◆ PROBLEM ◆
Extract every line of the material that holds the string "PartitionSpec".
# # #
(* ===== verification/FlushWrite.v ===== *)
(** * Writing the data files of a flush

    Models [teodb-ingest/src/flush/write.rs]: the target locations of a flush
    and the write of its batches, per partition, through the Parquet writer.
    The catalog conversions discharge the layout interface of the flusher, so
    the files written here are the ones the flusher validates. *)

From S2P Require Import Prelude Core Decimal Location WriteProtocol Leases DataFiles Schema WalFrame Prepared Flush Sweep Cache CacheSpec Compaction Convert ConvertSpec Partitioning ParquetStats ParquetWriter.
Open Scope nat_scope.
Open Scope list_scope.

(** The layout the flusher reads, by the catalog conversions. *)
#[export] Instance catalog_layout `{IcebergSpec} : TableLayout SchemaDefinition PartitionSpec := {|
  schema_id := sd_schema_id;
  spec_id := ps_spec_id;
  spec_unpartitioned spec := bool_decide (ps_fields spec = []);
  Flush.iceberg_partition_path := Convert.iceberg_partition_path;
|}.

Record FlushWriteContext := mkFlushWriteContext {
  fw_writer_id : Uuid; fw_commit_id : Uuid; fw_generation_lo : N; fw_generation_hi : N }.

Section write.
Context `{IcebergSpec} `{ArrowKernels} `{ParquetLib} `{UuidText}.
Context {St : Type} `{!Storage St}.
(** The iteration order of the map of groups. *)
Context (group_order : list PartitionedBatches → list PartitionedBatches).

Definition flush_sort_order (metadata : Metadata) : SortOrder :=
  default (mkSortOrder 0 []) (snd <$> list_find (λ s, so_order_id s = tm_current_sort_order_id metadata) (tm_sort_orders metadata)).

Definition flush_file_location (metadata : Metadata) (writer_id commit_id : Uuid) (partition : option (string * N))
    : ObjectLocation :=
  let file_name :=
    match partition with
    | Some (_, idx) => uuid_to_string commit_id +:+ "-p" +:+ index4 idx +:+ "-f0000.parquet"
    | None => uuid_to_string commit_id +:+ "-f0000.parquet"
    end in
  let data_dir :=
    match partition with
    | Some (path, _) => "data/" +:+ path +:+ "/" +:+ uuid_to_string writer_id
    | None => "data/" +:+ uuid_to_string writer_id
    end in
  mkObjectLocation (scheme (tm_table_location metadata)) (bucket (tm_table_location metadata))
    (trim_end_slashes (key (tm_table_location metadata)) +:+ "/" +:+ data_dir +:+ "/" +:+ file_name).

(** The write contract of a flush, with the builder's defaults. *)
Definition flush_write_spec (metadata : Metadata) (schema_def : SchemaDefinition) (partition_spec : PartitionSpec)
    (partition_values : gmap FieldId TeoScalar) (context : FlushWriteContext) : TeoDBResult WriteSpec :=
  write_spec_build (schema_to_arrow schema_def) (Some (tm_current_schema_id metadata)) (Some (ps_spec_id partition_spec))
    partition_values (flush_sort_order metadata) default_codec DEFAULT_TARGET_BYTES DEFAULT_TARGET_ROWS
    (fw_generation_lo context) (fw_generation_hi context).

(** The loop over the groups, from the given index. *)
Fixpoint write_groups (st : St) (metadata : Metadata) (schema_def : SchemaDefinition) (partition_spec : PartitionSpec)
    (context : FlushWriteContext) (idx : N) (groups : list PartitionedBatches) (data_files : list DataFile)
    : St * TeoDBResult (list DataFile) :=
  match groups with
  | [] => (st, Ok data_files)
  | group :: groups =>
      match (path ← Convert.iceberg_partition_path schema_def partition_spec (pb_partition_values group);
             spec ← flush_write_spec metadata schema_def partition_spec (pb_partition_values group) context;
             Ok (path, spec)) with
      | Err e => (st, Err e)
      | Ok (path, spec) =>
          let target := flush_file_location metadata (fw_writer_id context) (fw_commit_id context) (Some (path, idx)) in
          match write_sorted_rolled st target (pb_batches group) spec with
          | (st, Err e) => (st, Err e)
          | (st, Ok files) => write_groups st metadata schema_def partition_spec context (idx + 1) groups (data_files ++ files)
          end
      end
  end.

(** [resolved]: what resolving the storage of the table's location returned. *)
Definition write_flush_data_files (resolved : TeoDBResult unit) (st : St) (metadata : Metadata)
    (batches : list RecordBatch) (context : FlushWriteContext) : St * TeoDBResult (list DataFile) :=
  match (schema_def ← current_schema metadata;
         partition_spec ← current_partition_spec metadata;
         _ ← resolved;
         Ok (schema_def, partition_spec)) with
  | Err e => (st, Err e)
  | Ok (schema_def, partition_spec) =>
      if bool_decide (ps_fields partition_spec = []) then
        let target := flush_file_location metadata (fw_writer_id context) (fw_commit_id context) None in
        match flush_write_spec metadata schema_def partition_spec ∅ context with
        | Err e => (st, Err e)
        | Ok spec => write_sorted_rolled st target batches spec
        end
      else
        match partition_batches batches schema_def partition_spec with
        | Err e => (st, Err e)
        | Ok partitioned => write_groups st metadata schema_def partition_spec context 0 (group_order partitioned) []
        end
  end.
End write.

(** ** Keys of flushed files *)
Lemma key_normal_segment s : str_free "/" s = true → s ≠ "" → s ≠ ".." → key_normal s.
Proof. intros Hf Hne Hdd. exists [s]. split; [done|]. by repeat constructor. Qed.

Lemma str_join_app sep l1 l2 : l1 ≠ [] → l2 ≠ [] → str_join sep (l1 ++ l2) = str_join sep l1 +:+ sep +:+ str_join sep l2.
Proof.
  intros H1 H2. induction l1 as [|a l1 IH]; [done|]. destruct l1 as [|b l1].
  - simpl. by destruct l2.
  - change (str_join sep ((a :: b :: l1) ++ l2)) with (a +:+ sep +:+ str_join sep ((b :: l1) ++ l2)).
    rewrite IH by done. change (str_join sep (a :: b :: l1)) with (a +:+ sep +:+ str_join sep (b :: l1)).
    by rewrite !str_app_assoc.
Qed.

Lemma key_normal_join a b : key_normal a → a ≠ "" → key_normal b → b ≠ "" → key_normal (a +:+ "/" +:+ b).
Proof.
  intros (s1 & -> & H1) Ha (s2 & -> & H2) Hb. exists (s1 ++ s2).
  split; [|by apply Forall_app]. rewrite str_join_app; [done|by intros ->..].
Qed.

Lemma key_normal_parts k :
  key_normal k → k ≠ "" →
  str_starts_with "/" k = false ∧ existsb (λ c, bool_decide (c = "..")) (str_split "/" k) = false.
Proof.
  intros (segs & -> & Hsegs) Hne. destruct segs as [|s0 segs]; [done|].
  destruct (join_head segs s0 Hsegs) as (a & rest & Heq & Ha). split.
  - unfold str_starts_with. rewrite Heq. simpl. by rewrite decide_False by congruence.
  - rewrite str_split_join by (eapply Forall_impl; [exact Hsegs|]; naive_solver).
    apply existsb_dotdot. eapply Forall_impl; [exact Hsegs|]; naive_solver.
Qed.

Lemma key_normal_trim k : key_normal k → k ≠ "" → trim_end_slashes k = k.
Proof.
  intros (segs & -> & Hsegs) Hne. destruct segs as [|s0 segs] using rev_ind; [done|]. clear IHsegs.
  apply Forall_app in Hsegs as [_ [(Hf & Hs & _) _]%Forall_cons].
  assert (∃ pre, str_join "/" (segs ++ [s0]) = pre +:+ s0) as [pre ->].
  { destruct segs as [|s segs]; [by exists ""|]. exists (str_join "/" (s :: segs) +:+ "/").
    rewrite str_join_app by done. by rewrite str_app_assoc. }
  unfold trim_end_slashes. rewrite str_rev_append.
  assert (∃ c r, str_rev s0 = String c r ∧ c ≠ "/"%char) as (c & r & Hr & Hc).
  { destruct (str_rev s0) as [|c r] eqn:Hr.
    - apply (f_equal str_rev) in Hr. rewrite str_rev_involutive in Hr. by subst.
    - exists c, r. split; [done|]. intros ->. apply (f_equal str_rev) in Hr. rewrite str_rev_involutive in Hr.
      change (String "/" r) with ("/" +:+ r) in Hr. rewrite str_rev_append in Hr. subst s0.
      rewrite str_free_app in Hf. apply andb_true_iff in Hf as [_ Hf]. done. }
  assert (∀ s, (fix drop (r : string) : string := match r with String "/" r => drop r | _ => r end) (String c s)
             = String c s) as Hdrop.
  { intros s. destruct c as [[] [] [] [] [] [] [] []]; try reflexivity. by destruct Hc. }
  rewrite Hr, str_app_cons, Hdrop, <-str_app_cons, <-Hr, <-str_rev_append. apply str_rev_involutive.
Qed.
# # #
◆ EXERCISE RESULT ◆
#[export] Instance catalog_layout `{IcebergSpec} : TableLayout SchemaDefinition PartitionSpec := {|
Definition flush_write_spec (metadata : Metadata) (schema_def : SchemaDefinition) (partition_spec : PartitionSpec)
Fixpoint write_groups (st : St) (metadata : Metadata) (schema_def : SchemaDefinition) (partition_spec : PartitionSpec)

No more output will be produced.